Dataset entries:
- - - - -

(** ** The paths of the copies *)

(** Two directories of one directory with a common path are the same. *)
Lemma join_disjoint d a b q :
  clean d -> plain_name a = true -> plain_name b = true ->
  within (join d a) q = true -> within (join d b) q = true -> a = b.
Proof.
  intros Hd Ha Hb Hqa Hqb.
  pose proof (plain_name_no_sep _ Ha) as Hsa.
  pose proof (plain_name_no_sep _ Hb) as Hsb.
  unfold within, below in Hqa, Hqb.
  rewrite (clean_dirpfx _ (clean_join _ _ Hd Ha)) in Hqa.
  rewrite (clean_dirpfx _ (clean_join _ _ Hd Hb)) in Hqb.
  rewrite !(join_relative d) in Hqa, Hqb by (apply no_sep_isabs; assumption).
  apply orb_true_iff in Hqa as [Hqa | Hqa], Hqb as [Hqb | Hqb].
  - apply String.eqb_eq in Hqa, Hqb. subst q.
    apply String.app_inj in Hqb. auto.
  - apply String.eqb_eq in Hqa. subst q.
    apply prefix_spec in Hqb as (s & Hs). rewrite !append_assoc in Hs.
    apply String.app_inj in Hs. exfalso. revert Hs. apply no_sep_no_slash, Hsa.
  - apply String.eqb_eq in Hqb. subst q.
    apply prefix_spec in Hqa as (s & Hs). rewrite !append_assoc in Hs.
    apply String.app_inj in Hs. exfalso. revert Hs. apply no_sep_no_slash, Hsb.
  - apply prefix_spec in Hqa as (s & ->).
    apply prefix_spec in Hqb as (s' & Hs). rewrite !append_assoc in Hs.
    apply String.app_inj in Hs.
    apply sep_split_inj in Hs as [Hs _]; auto.
Qed.

Lemma within_self d : within d d = true.
Proof. unfold within. rewrite String.eqb_refl. reflexivity. Qed.

Lemma below_is_within d q : below d q = true -> within d q = true.
Proof. unfold within. intros ->. apply orb_true_r. Qed.

Lemma plain_file_name n k : plain_name n = true -> plain_name (n +:+ extension k) = true.
Proof.
  intros Hn. unfold plain_name. rewrite no_sep_append.
  rewrite (plain_name_no_sep _ Hn).
  destruct n as [|c n]; [discriminate |]. destruct k; reflexivity.
Qed.

Section paths.
Context (vdir : string) (Hclean : clean vdir).

Lemma crystal_dir_clean n :
  plain_name n = true -> clean (join (cryst_dir_of vdir) n).
Proof. intros Hn. apply clean_join; [apply cryst_dir_clean, Hclean | exact Hn]. Qed.

Lemma crystal_dir_in n :
  plain_name n = true ->
  below (cryst_dir_of vdir) (join (cryst_dir_of vdir) n) = true.
Proof. intros Hn. apply below_join, no_sep_isabs, plain_name_no_sep, Hn. Qed.

Lemma copied_path_in n k :
  plain_name n = true ->
  below (join (cryst_dir_of vdir) n) (copied_path vdir n k) = true.
Proof.
  intros Hn. apply below_join, no_sep_isabs, plain_name_no_sep, plain_file_name, Hn.
Qed.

- - - - -

Description of the task.
In these entries, please give the number of lines holding the string "subst" and nothing more.

Solved exercise.
3